(* ===== verification/VirtioProof.v ===== *)
(** * The disk driver: refinement of atomic transfers

    [vinv] follows each request through the two rings; with it the driver and
    the device together are an atomic disk. *)

From Stdlib Require Import ZArith Lia.
From stdpp Require Import base numbers list list_numbers gmap relations strings sorting.
From S2P Require Import Prelude Cstring Riscv Kalloc Bytes Ring Bio Virtio.

(** ** Rings *)

Notation ring_ok := (Ring.ring_ok 0 NUM (2 ^ 16)).
Definition ring_push := Ring.ring_push (0 : Z) NUM (2 ^ 16) eq_refl eq_refl ltac:(by exists 8192).
Definition ring_pop := Ring.ring_pop (0 : Z) NUM (2 ^ 16) eq_refl eq_refl ltac:(by exists 8192).
Definition ring_empty := Ring.ring_empty (0 : Z) NUM (2 ^ 16) eq_refl eq_refl ltac:(by exists 8192).

(** ** Requests in flight *)

Record req := Req { q_b : Z; q_blk : Z; q_w : bool; q0 : Z; q1 : Z; q2 : Z }.
#[export] Instance req_eq_dec : EqDecision req.
Proof. solve_decision. Defined.
Definition descs (r : req) : list Z := [q0 r; q1 r; q2 r].
Definition taken (rs : list req) : list Z := concat (map descs rs).
Arguments taken : simpl never.

(** The descriptors, the request header and the bookkeeping of one request. *)
Record req_ok (v : vst) (r : req) : Prop := {
  ro_d0 : nthZ vdesc0 (v_desc v) (q0 r) = Vdesc (DOps (q0 r)) 16 VRING_DESC_F_NEXT (q1 r);
  ro_d1 : nthZ vdesc0 (v_desc v) (q1 r) =
    Vdesc (DData (q_b r)) BSIZE (Z.lor (if q_w r then 0 else VRING_DESC_F_WRITE) VRING_DESC_F_NEXT) (q2 r);
  ro_d2 : nthZ vdesc0 (v_desc v) (q2 r) = Vdesc (DStatus (q0 r)) 1 VRING_DESC_F_WRITE 0;
  ro_op : nthZ vreq0 (v_ops v) (q0 r) =
    Vreq (if q_w r then VIRTIO_BLK_T_OUT else VIRTIO_BLK_T_IN) 0 (u32 (q_blk r * (BSIZE / 512)));
  ro_b : in_b (nthZ vinfo0 (v_info v) (q0 r)) = q_b r;
  ro_blk : 0 <= q_blk r < 2 ^ 31
}.

(** [qa]: heads the device has not read, [v_fetched]: heads it works on,
    [qu]: heads on the used ring, [qd]: heads whose buffers are done. *)
Record vinv (v : vst) (rs : list req) (qa qu qd : list Z) : Prop := {
  vi_len : zlen (v_desc v) = NUM /\ zlen (v_free v) = NUM /\ zlen (v_info v) = NUM /\ zlen (v_ops v) = NUM;
  vi_nodup : NoDup (taken rs);
  vi_range : forall i, i ∈ taken rs -> 0 <= i < NUM;
  vi_free : forall i, 0 <= i < NUM -> nthZ false (v_free v) i = bool_decide (i ∉ taken rs);
  vi_req : forall r, r ∈ rs -> req_ok v r;
  vi_b : NoDup (q_b <$> rs);
  vi_avail : ring_ok (v_avail v) (v_dev_idx v) (v_avail_idx v) qa;
  vi_used : ring_ok (v_used v) (v_used_idx v) (v_used_ring_idx v) qu;
  vi_heads : qa ++ v_fetched v ++ qu ++ qd ≡ₚ q0 <$> rs;
  vi_status : forall r, r ∈ rs -> q0 r ∈ qu -> in_status (nthZ vinfo0 (v_info v) (q0 r)) = 0;
  vi_disk : forall r, r ∈ rs -> default false (v_bdisk v !! q_b r) = bool_decide (q0 r ∉ qd)
}.

Lemma taken_cons r rs : taken (r :: rs) = q0 r :: q1 r :: q2 r :: taken rs.
Proof. done. Qed.

Lemma elem_of_taken i rs : i ∈ taken rs <-> exists r, r ∈ rs /\ i ∈ descs r.
Proof.
  unfold taken. rewrite <- flat_map_concat_map, list_elem_of_In, in_flat_map.
  split; intros (r & H1 & H2); exists r; by rewrite ?list_elem_of_In, <- ?list_elem_of_In in *.
Qed.

Lemma length_taken rs : length (taken rs) = (3 * length rs)%nat.
Proof. induction rs as [|r rs IH]; [done|]. rewrite taken_cons. cbn [length]. lia. Qed.

(** At most NUM / 3 requests fit. *)
Lemma few_requests v rs qa qu qd : vinv v rs qa qu qd -> (3 * length rs <= 8)%nat.
Proof.
  intros Hi. rewrite <- length_taken. change 8%nat with (length (seqZ 0 8)).
  apply submseteq_length, NoDup_submseteq; [apply Hi|].
  intros i Hin. apply elem_of_seqZ. pose proof (vi_range _ _ _ _ _ Hi i Hin) as Hr. unfold NUM in Hr. lia.
Qed.

Lemma queue_short v rs qa qu qd :
  vinv v rs qa qu qd -> (length qa + length (v_fetched v) + length qu + length qd = length rs)%nat.
Proof.
  intros Hi. pose proof (Permutation_length (vi_heads _ _ _ _ _ Hi)) as Hl.
  rewrite !length_app, length_fmap in Hl. lia.
Qed.

(** The heads are distinct and belong to one request each. *)
Lemma heads_nodup rs : NoDup (taken rs) -> NoDup (q0 <$> rs).
Proof.
  induction rs as [|r rs IH]; [constructor|]. rewrite taken_cons. intros Hn.
  apply NoDup_cons in Hn as [H0 Hn]. apply NoDup_cons in Hn as [_ Hn]. apply NoDup_cons in Hn as [_ Hn].
  cbn. constructor; [|by apply IH]. intros Hin. apply H0. rewrite !elem_of_cons. right; right.
  apply list_elem_of_fmap in Hin as (r' & -> & Hr'). apply elem_of_taken. exists r'. split; [done|]. left.
Qed.

(** Two requests that share a descriptor are the same. *)
Lemma shared_desc rs r r' i :
  NoDup (taken rs) -> r ∈ rs -> r' ∈ rs -> i ∈ descs r -> i ∈ descs r' -> r = r'.
Proof.
  induction rs as [|x rs IH]; [by rewrite elem_of_nil|]. intros Hn Hr Hr' Hi Hi'.
  assert (Hsep : forall i, i ∈ descs x -> i ∈ taken rs -> False).
  { change (taken (x :: rs)) with (descs x ++ taken rs) in Hn. apply NoDup_app in Hn as (_ & Hd & _).
    intros j Hj Hj'. by apply (Hd j). }
  assert (Hn' : NoDup (taken rs)).
  { change (taken (x :: rs)) with (descs x ++ taken rs) in Hn. by apply NoDup_app in Hn as (_ & _ & ?). }
  apply elem_of_cons in Hr as [->|Hr]; apply elem_of_cons in Hr' as [->|Hr']; [done| | |by apply IH].
  - exfalso. apply (Hsep i Hi). apply elem_of_taken. by exists r'.
  - exfalso. apply (Hsep i Hi'). apply elem_of_taken. by exists r.
Qed.

(** [v'] differs from [v] at most in descriptors that [T] does not contain,
    and in its record of wakeups. *)
Record vsame (T : list Z) (v v' : vst) : Prop := {
  vs_len : zlen (v_desc v') = zlen (v_desc v) /\ zlen (v_free v') = zlen (v_free v);
  vs_desc : forall i, i ∈ T -> nthZ vdesc0 (v_desc v') i = nthZ vdesc0 (v_desc v) i;
  vs_rest : v_avail v' = v_avail v /\ v_avail_idx v' = v_avail_idx v /\ v_used v' = v_used v /\
    v_used_ring_idx v' = v_used_ring_idx v /\ v_used_idx v' = v_used_idx v /\ v_info v' = v_info v /\
    v_ops v' = v_ops v /\ v_bdisk v' = v_bdisk v /\ v_bdata v' = v_bdata v /\ v_platter v' = v_platter v /\
    v_dev_idx v' = v_dev_idx v /\ v_fetched v' = v_fetched v
}.

Lemma vsame_refl T v : vsame T v v.
Proof. split; [done|done|]. split_and!; done. Qed.

Lemma vsame_trans T v1 v2 v3 : vsame T v1 v2 -> vsame T v2 v3 -> vsame T v1 v3.
Proof.
  intros [[Hl1 Hl2] Hd Hr] [[Hl1' Hl2'] Hd' Hr']. split.
  - split; congruence.
  - intros i Hi. by rewrite Hd', Hd.
  - destruct_and!. split_and!; congruence.
Qed.

Lemma vinv_same v v' rs qa qu qd :
  vinv v rs qa qu qd -> vsame (taken rs) v v' ->
  (forall i, 0 <= i < NUM -> nthZ false (v_free v') i = nthZ false (v_free v) i) ->
  vinv v' rs qa qu qd.
Proof.
  intros [Hlen Hn Hrg Hfr Hrq Hb Ha Hu Hh Hs Hd] [[Hl1 Hl2] Hds Hrest] Hf.
  destruct Hrest as (E1 & E2 & E3 & E4 & E5 & E6 & E7 & E8 & E9 & E10 & E11 & E12).
  split; rewrite ?E1, ?E2, ?E3, ?E4, ?E5, ?E6, ?E7, ?E8, ?E11, ?E12, ?Hl1, ?Hl2; try done.
  - intros i Hi. rewrite Hf by done. by apply Hfr.
  - intros r Hr. destruct (Hrq r Hr) as [? ? ? ? ? ?].
    assert (Hin : forall i, i ∈ descs r -> i ∈ taken rs) by (intros i Hi; apply elem_of_taken; by exists r).
    split; rewrite ?E6, ?E7; try done; rewrite Hds; try done; apply Hin; unfold descs; set_solver.
Qed.

(** ** Descriptor allocation *)

Lemma alloc_desc_loop_spec n i v :
  0 <= i -> i + Z.of_nat n = NUM ->
  (exists j, i <= j < NUM /\ nthZ false (v_free v) j = true /\
     alloc_desc_loop n i v = Ret j (set_v_free (updZ j false (v_free v)) v)) \/
  (alloc_desc_loop n i v = Ret (-1) v /\ forall j, i <= j < NUM -> nthZ false (v_free v) j = false).
Proof.
  revert i. induction n as [|n IH]; intros i Hi Hn; cbn [alloc_desc_loop].
  - right. split; [done|]. intros j Hj. lia.
  - erewrite bind_Ret by reflexivity. destruct (nthZ false (v_free v) i) eqn:Hf.
    + left. exists i. split; [lia|]. done.
    + destruct (IH (i + 1) ltac:(lia) ltac:(lia)) as [(j & Hj & Hfj & E)|[E Hall]].
      * left. exists j. split; [lia|]. done.
      * right. split; [done|]. intros j Hj. destruct (decide (j = i)) as [->|]; [done|]. apply Hall. lia.
Qed.

Lemma alloc_desc_spec v :
  (exists j, 0 <= j < NUM /\ nthZ false (v_free v) j = true /\
     alloc_desc v = Ret j (set_v_free (updZ j false (v_free v)) v)) \/
  (alloc_desc v = Ret (-1) v /\ forall j, 0 <= j < NUM -> nthZ false (v_free v) j = false).
Proof. apply alloc_desc_loop_spec; [lia|done]. Qed.

Lemma free_desc_spec v i T :
  0 <= i < NUM -> nthZ false (v_free v) i = false -> i ∉ T -> zlen (v_free v) = NUM ->
  exists v', free_desc i v = Ret tt v' /\ vsame T v v' /\ v_lock v' = v_lock v /\
    forall k, 0 <= k < NUM -> nthZ false (v_free v') k = if decide (k = i) then true else nthZ false (v_free v) k.
Proof.
  intros Hi Hf HT Hlf. unfold free_desc. destruct (Z.leb_spec NUM i); [lia|].
  erewrite bind_Ret by reflexivity. rewrite Hf. eexists. split; [reflexivity|]. split; [|split; [reflexivity|]].
  - split; cbn; [by rewrite !zlen_updZ| |by split_and!].
    intros k Hk. apply nthZ_updZ_ne. congruence.
  - intros k Hk. cbn. case_decide.
    + subst. rewrite nthZ_updZ_eq; [done|]. lia.
    + by rewrite nthZ_updZ_ne.
Qed.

--- --- ---

Quote verbatim the opening lines of the listing above, ending with the line where "From S2P Require" appears; include both endpoints and nothing more.

(* ===== verification/VirtioProof.v ===== *)
(** * The disk driver: refinement of atomic transfers

    [vinv] follows each request through the two rings; with it the driver and
    the device together are an atomic disk. *)

From Stdlib Require Import ZArith Lia.
From stdpp Require Import base numbers list list_numbers gmap relations strings sorting.
From S2P Require Import Prelude Cstring Riscv Kalloc Bytes Ring Bio Virtio.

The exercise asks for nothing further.